I feel your pain....

I always have them make the check to CASH. When I take a check which is only from established customers, all others are COB (collect at barn), I don't deliver unless pre-paid in advance, cash again.

Here in Michigan, a bad check is 'uttering and publishing', a criminal offense.

Getting the money up front eliminates haggling and eliminates issues. I like those good smelling horse gals too, but I like the smell of cash better.

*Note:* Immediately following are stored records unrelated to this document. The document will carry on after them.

(** writing is idempotent and counts honestly.  A write reports every submitted settle either as
    written or as a duplicate; submitting again a batch that was already written reports no row
    written and every row a duplicate, and every read afterwards answers exactly as before. *)
Theorem settle_store_idempotent batches b : Forall (Forall storable) batches → Forall storable b →
  exists store' w d, write_settles b (written batches) = (store', Ok {| rows_written := w; dedupe_count := d |}) ∧
    w + d = Z.of_nat (length b) ∧ 0 <= w <= Z.of_nat (length b) ∧
    (In b batches → w = 0 ∧ forall contract lo hi,
       read_settles store' contract lo hi = read_settles (written batches) contract lo hi).
Proof.
  intros Hall Hb. pose proof (written_holds _ Hall) as Hh.
  destruct (write_step _ _ _ Hh Hb) as (st & w & d & E & Hh' & Hwd & Hw & Hd & Hagain).
  exists st, w, d. split; [done|]. split; [done|]. split; [lia|]. intros Hin. destruct (Hagain Hin) as [Hw0 Hst].
  split; [done|]. intros contract lo hi. unfold read_settles. destruct (reject _ _); [|done]. cbn [rbind].
  destruct (symbol_root contract) as [root|] eqn:Er; [|done]. cbn [rbind].
  assert (root = root_of contract) as ->.
  { unfold symbol_root in Er. by apply rbind_Ok in Er as (? & _ & [= <-]). }
  pose proof (read_rows_same _ _ _ contract lo hi Hst Hh) as Es. cbn zeta in Es. by rewrite Es.
Qed.
End Facts.

(** *** Witnesses: a preliminary settle, its final one, and the preliminary again *)
#[local] Existing Instances ListFrames.list_frames ListFrames.list_frames_laws.

Definition wit_settle (state : SettleState) (price : Z) : Settle := {|
  st_contract := "ESM26"; st_as_of_date := mk_date 2026 5 22; st_settle := Dec price (-2);
  st_settle_state := state; st_open := Dec 600000 (-2); st_high := Dec 610000 (-2); st_low := Dec 590000 (-2);
  st_last := Dec price (-2); st_change := Dec (-125) (-2); st_volume_est := 1000; st_oi_prior := 2000;
  st_source_id := "cme"; st_as_of_iso := Some (mk_datetime 2026 5 22 18 0 0 0 (Some (-18000)));
  st_content_bytes_sha := content_sha256 "page"; st_cme_month_code := "JUN 26" |}.

Definition wit_batches : list (list Settle) :=
  [[wit_settle final 601325]; [wit_settle preliminary 601250; wit_settle preliminary 601275]].

Lemma wit_storable : Forall (Forall storable) wit_batches.
Proof.
  repeat constructor; (vm_compute; reflexivity) || (exists "ES"%string; vm_compute; reflexivity).
Qed.

Lemma settle_store_faithful_witness : exists out,
  read_settles (written wit_batches) "ESM26" (mk_date 2026 5 22) (mk_date 2026 5 22) = Ok out ∧
  map (fun s => (st_settle_state s, st_settle s)) out = [(preliminary, Dec 601275 (-2)); (final, Dec 601325 (-2))].
Proof.
  destruct (settle_store_faithful wit_batches "ESM26" (mk_date 2026 5 22) (mk_date 2026 5 22)) as (out & E & _).
  - exact wit_storable.
  - unfold date. lia.
  - exists "ES"%string. vm_compute. reflexivity.
  - exists out. split; [exact E|].
    assert (E2 : exists out2, read_settles (written wit_batches) "ESM26" (mk_date 2026 5 22) (mk_date 2026 5 22) = Ok out2 ∧
      map (fun s => (st_settle_state s, st_settle s)) out2 = [(preliminary, Dec 601275 (-2)); (final, Dec 601325 (-2))])
      by (eexists; split; [vm_compute; reflexivity|reflexivity]).
    destruct E2 as (out2 & E2 & Em). rewrite E2 in E. injection E as <-. exact Em.
Defined.

Lemma settle_store_idempotent_witness :
  (exists store', write_settles [wit_settle final 601325] (written wit_batches)
     = (store', Ok {| rows_written := 0; dedupe_count := 1 |}))
  ∧ exists store' w d, write_settles [wit_settle final 601325] (written wit_batches)
      = (store', Ok {| rows_written := w; dedupe_count := d |}) ∧ w + d = 1.
Proof.
  split; [eexists; vm_compute; reflexivity|].
  destruct (settle_store_idempotent wit_batches [wit_settle final 601325] wit_storable) as (st & w & d & E & Hwd & _).
  - pose proof wit_storable as Hall. inversion Hall as [|? ? Hb _]. exact Hb.
  - exists st, w, d. split; [exact E|exact Hwd].
Defined.
End SettleStore.

(** ** The bar store *)
Module BarStore.
Record bar_row := {
  pb_contract : string;
  pb_ts : datetime;
  pb_resolution : string;
  pb_open : string;
  pb_high : string;
  pb_low : string;
  pb_close : string;
  pb_volume : Z;
  pb_oi : option Z;
  pb_source_id : string;
  pb_as_of_iso : datetime;
  pb_content_bytes_sha : string;
}.

(** [BarResolution(value)] *)
Definition resolution_of (s : string) : result BarResolution :=
  of_option (List.find (fun r => String.eqb (BarResolution_value r) s)
    [SEC_1; SEC_5; MIN_1; MIN_5; MIN_15; HOUR_1; DAY_1; SETTLE]) ValueError.

Definition _bar_to_row (b : RawBar) : bar_row := {|
  pb_contract := rb_contract b; pb_ts := to_utc (rb_ts b); pb_resolution := BarResolution_value (rb_resolution b);
  pb_open := str_decimal (rb_open b); pb_high := str_decimal (rb_high b); pb_low := str_decimal (rb_low b);
  pb_close := str_decimal (rb_close b); pb_volume := rb_volume b; pb_oi := rb_oi b;
  pb_source_id := rb_source_id b; pb_as_of_iso := to_utc (rb_as_of_iso b);
  pb_content_bytes_sha := rb_content_bytes_sha b |}.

Ain't no 40 dollar a bale (round) hay here, don't care if it's natural or 'man made'. Best you'll get around here (on a 4x4) packed fiddle string tight in net, is 35, which is why I prefer small squares,

I looked at your signature line and I see you have 2 Kubby's, so do I. an M9 and a 105X... I'm color blind too. :lol:


----------



## JD3430 (Jan 1, 2012)

FarmerCline said:


> I must be lucky because I've never had problems like that with horse folks. Most have been real good to deal with but I'm simply not going to deal with customers that are going to complain about the price every time.....I tell them if they don't like it they can hit the road. This is for square bales though. Now that I think about it when I first started out and was doing round bales the horse customers were a pain.....always complaining about price, having to have the hay right the very minute they called, were always broke. I'm thinking the square bale horse customers are a better group to deal with.....if it is top notch hay they aren't afraid to spend the money and seem to be less wishy washy.


They complained and cried about everything when I was doing small squares, too. 
Funny how when I committed to RB's, one of the main reasons was to make a product more easily affordable for horse customers and all it did was make it worse.
Another one of what I thought was a good customer pays double for small squares and told me it was because her Hispanic stable boy was mad because he had to cut the hay off the round bales rather than give them a flake off the small squares.
She pays this guy $32,000/yr CASH to muck stalls and turn out 25 horses and takes that kind of crap from an illegal alien, but bounces checks to me, her neighbor trying to do the right thing putting kids thru school, volunteer coaching, paying taxes. 
People are so friggin screwed up...


----------



## somedevildawg (Jun 20, 2011)

JD3430 said:


> They complained and cried about everything when I was doing small squares, too.
> Funny how when I committed to RB's, one of the main reasons was to make a product more easily affordable for horse customers and all it did was make it worse.
> Another one of what I thought was a good customer pays double for small squares and told me it was because her Hispanic stable boy was mad because he had to cut the hay off the round bales rather than give them a flake off the small squares.
> She pays this guy $32,000/yr CASH to muck stalls and turn out 25 horses and takes that kind of crap from an illegal alien, but bounces checks to me, her neighbor trying to do the right thing putting kids thru school, volunteer coaching, paying taxes.
> People are so friggin screwed up...


Damn JD that seems backasswards to me.....I got a square baler to get into the horsey market, I don't want them to have a product more easily affordable if I have to make them and sell them....right now, the going rate round these parts on a round roll of Bermuda grass hay is $35-50.....It costs me right at $34 to make the hay on a good year, bad year even more. I can't make money on round rolls....if the market were $60-75 maybe.... but that ain't it

Easily affordable means "my loss your gain" that don't seem like fun to me....


----------



## slowzuki (Mar 8, 2011)

There is a guy here in town with a fancy barn, 30 arabian horse, new dually diesel every 2 years - has to drive 2-3 hour trips now for hay as he has burned the 30-40 hay suppliers near him. Has to drive out past his reputation now.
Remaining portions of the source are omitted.